Data under study START
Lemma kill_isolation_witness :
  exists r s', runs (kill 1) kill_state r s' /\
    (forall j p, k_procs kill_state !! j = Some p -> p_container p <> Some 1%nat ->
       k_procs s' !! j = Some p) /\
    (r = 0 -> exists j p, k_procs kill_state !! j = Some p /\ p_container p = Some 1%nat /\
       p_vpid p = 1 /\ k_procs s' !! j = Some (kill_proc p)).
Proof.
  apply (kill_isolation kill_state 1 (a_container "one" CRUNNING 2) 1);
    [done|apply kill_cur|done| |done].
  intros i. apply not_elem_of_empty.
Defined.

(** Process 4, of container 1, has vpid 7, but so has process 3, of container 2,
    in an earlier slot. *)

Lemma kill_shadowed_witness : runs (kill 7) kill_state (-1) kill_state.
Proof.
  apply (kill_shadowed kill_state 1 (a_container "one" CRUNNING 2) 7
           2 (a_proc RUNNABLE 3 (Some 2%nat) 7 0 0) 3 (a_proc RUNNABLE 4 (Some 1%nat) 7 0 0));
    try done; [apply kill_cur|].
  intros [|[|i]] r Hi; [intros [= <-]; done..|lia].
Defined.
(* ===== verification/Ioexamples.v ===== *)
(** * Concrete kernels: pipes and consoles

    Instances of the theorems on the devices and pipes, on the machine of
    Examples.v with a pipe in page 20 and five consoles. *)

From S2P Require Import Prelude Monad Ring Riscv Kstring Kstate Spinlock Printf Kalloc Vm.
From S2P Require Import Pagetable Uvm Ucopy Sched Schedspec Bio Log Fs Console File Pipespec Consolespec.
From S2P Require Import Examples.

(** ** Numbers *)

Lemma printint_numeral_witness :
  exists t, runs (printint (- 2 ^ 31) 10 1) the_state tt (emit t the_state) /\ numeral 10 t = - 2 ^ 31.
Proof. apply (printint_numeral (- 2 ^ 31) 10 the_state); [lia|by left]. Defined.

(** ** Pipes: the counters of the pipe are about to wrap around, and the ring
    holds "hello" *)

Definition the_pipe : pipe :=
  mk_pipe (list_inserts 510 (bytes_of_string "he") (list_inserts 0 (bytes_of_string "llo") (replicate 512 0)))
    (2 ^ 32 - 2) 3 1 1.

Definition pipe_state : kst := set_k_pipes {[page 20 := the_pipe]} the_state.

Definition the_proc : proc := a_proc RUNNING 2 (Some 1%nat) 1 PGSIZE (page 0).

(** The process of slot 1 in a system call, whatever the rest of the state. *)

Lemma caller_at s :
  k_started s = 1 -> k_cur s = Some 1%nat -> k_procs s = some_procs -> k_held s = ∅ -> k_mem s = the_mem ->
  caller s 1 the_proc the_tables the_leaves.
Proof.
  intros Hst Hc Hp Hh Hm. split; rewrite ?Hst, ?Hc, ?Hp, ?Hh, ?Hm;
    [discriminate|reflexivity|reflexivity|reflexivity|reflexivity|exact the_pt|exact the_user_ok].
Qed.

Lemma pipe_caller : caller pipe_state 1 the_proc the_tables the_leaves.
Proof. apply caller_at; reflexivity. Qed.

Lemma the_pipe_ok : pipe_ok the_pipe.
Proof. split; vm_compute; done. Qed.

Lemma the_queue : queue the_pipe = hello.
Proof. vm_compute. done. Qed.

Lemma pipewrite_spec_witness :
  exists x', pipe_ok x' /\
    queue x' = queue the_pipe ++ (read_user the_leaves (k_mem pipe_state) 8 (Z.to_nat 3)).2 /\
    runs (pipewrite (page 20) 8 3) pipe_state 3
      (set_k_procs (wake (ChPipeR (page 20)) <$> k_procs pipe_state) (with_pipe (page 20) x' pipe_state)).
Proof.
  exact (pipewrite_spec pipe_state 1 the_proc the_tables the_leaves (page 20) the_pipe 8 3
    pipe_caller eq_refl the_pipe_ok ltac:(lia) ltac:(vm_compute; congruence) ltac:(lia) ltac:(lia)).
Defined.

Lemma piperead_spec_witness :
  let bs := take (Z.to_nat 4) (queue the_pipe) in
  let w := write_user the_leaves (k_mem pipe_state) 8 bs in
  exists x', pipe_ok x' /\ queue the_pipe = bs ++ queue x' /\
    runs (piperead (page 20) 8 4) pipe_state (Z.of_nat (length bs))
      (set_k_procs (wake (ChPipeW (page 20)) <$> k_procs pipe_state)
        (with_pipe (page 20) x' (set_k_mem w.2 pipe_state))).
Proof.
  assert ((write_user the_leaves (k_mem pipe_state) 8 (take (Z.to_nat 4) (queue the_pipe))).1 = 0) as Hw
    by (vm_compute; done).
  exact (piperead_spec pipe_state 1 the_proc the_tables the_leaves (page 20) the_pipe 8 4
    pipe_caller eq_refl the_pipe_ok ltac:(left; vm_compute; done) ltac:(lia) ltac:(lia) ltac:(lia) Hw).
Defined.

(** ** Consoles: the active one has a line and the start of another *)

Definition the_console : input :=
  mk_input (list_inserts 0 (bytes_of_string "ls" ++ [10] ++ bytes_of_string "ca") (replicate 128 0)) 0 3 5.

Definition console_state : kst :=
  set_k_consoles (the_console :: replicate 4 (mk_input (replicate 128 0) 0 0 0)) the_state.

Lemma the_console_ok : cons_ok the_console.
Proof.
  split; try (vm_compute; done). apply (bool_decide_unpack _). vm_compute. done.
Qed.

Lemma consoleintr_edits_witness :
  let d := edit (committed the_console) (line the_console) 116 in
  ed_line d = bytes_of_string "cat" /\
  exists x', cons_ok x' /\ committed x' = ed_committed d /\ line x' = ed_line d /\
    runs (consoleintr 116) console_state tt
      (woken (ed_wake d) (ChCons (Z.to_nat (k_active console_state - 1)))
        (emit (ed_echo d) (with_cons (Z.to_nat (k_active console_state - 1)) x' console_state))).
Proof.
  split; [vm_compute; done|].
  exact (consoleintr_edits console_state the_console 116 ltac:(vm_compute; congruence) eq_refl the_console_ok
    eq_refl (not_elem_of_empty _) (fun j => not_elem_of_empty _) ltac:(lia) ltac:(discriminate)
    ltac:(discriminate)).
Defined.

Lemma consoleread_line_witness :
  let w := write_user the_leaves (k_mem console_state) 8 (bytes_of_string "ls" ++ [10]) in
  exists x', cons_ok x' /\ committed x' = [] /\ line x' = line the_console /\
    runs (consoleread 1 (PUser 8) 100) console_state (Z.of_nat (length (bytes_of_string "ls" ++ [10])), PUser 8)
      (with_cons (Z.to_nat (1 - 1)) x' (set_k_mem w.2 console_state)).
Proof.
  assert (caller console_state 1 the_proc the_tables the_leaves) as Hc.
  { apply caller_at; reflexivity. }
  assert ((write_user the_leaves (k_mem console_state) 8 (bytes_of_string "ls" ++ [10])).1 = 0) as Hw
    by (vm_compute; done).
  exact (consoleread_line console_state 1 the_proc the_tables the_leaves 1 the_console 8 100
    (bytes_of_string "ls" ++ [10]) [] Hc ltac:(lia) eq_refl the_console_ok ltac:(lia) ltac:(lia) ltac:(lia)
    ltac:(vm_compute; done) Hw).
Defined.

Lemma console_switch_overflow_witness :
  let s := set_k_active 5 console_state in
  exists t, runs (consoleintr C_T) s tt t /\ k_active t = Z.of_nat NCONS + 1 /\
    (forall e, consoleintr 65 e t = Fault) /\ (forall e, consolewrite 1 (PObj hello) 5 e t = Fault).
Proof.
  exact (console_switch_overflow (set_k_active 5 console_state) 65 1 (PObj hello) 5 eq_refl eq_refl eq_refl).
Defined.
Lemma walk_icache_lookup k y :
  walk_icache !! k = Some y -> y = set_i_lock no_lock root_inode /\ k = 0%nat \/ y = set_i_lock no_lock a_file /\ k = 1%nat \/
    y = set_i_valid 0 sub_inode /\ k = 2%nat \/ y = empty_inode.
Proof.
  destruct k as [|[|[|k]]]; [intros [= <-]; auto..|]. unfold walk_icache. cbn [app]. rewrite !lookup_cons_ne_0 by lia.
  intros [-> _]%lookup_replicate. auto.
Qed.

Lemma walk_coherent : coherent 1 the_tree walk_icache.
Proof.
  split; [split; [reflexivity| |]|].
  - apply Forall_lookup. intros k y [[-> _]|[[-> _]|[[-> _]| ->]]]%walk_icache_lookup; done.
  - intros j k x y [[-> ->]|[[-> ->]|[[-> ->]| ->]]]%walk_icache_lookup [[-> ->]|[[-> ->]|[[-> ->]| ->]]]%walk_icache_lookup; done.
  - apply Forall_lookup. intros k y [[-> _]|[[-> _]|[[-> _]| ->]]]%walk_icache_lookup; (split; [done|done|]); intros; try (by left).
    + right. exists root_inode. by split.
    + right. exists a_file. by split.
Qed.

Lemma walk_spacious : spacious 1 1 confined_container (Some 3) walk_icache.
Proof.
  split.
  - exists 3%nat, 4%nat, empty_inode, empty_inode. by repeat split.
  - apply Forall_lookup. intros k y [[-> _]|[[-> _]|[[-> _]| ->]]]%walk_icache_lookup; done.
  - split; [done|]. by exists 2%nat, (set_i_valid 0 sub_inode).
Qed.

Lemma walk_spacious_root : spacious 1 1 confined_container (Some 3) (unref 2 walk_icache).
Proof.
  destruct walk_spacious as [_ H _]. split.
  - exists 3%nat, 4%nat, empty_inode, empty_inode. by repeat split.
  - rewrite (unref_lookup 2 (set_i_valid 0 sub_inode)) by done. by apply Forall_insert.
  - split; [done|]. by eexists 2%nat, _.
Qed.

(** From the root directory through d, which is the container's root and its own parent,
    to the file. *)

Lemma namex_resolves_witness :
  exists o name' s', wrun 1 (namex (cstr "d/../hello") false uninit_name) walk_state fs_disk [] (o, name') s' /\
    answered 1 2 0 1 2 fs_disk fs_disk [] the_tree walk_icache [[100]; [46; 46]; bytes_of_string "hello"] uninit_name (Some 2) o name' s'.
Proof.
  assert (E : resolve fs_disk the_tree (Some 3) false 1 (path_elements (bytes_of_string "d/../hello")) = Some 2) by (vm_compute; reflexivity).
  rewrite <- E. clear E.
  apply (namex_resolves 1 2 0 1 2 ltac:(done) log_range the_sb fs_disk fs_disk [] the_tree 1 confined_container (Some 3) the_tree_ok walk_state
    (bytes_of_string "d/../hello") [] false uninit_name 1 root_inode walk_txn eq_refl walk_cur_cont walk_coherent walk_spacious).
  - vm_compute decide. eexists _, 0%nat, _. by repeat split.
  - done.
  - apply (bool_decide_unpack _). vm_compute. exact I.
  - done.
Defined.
Data under study END
[Brief] Locate the lines above that hold the word "right". Show every one of them.

[Task solution]
    + right. exists root_inode. by split.
    + right. exists a_file. by split.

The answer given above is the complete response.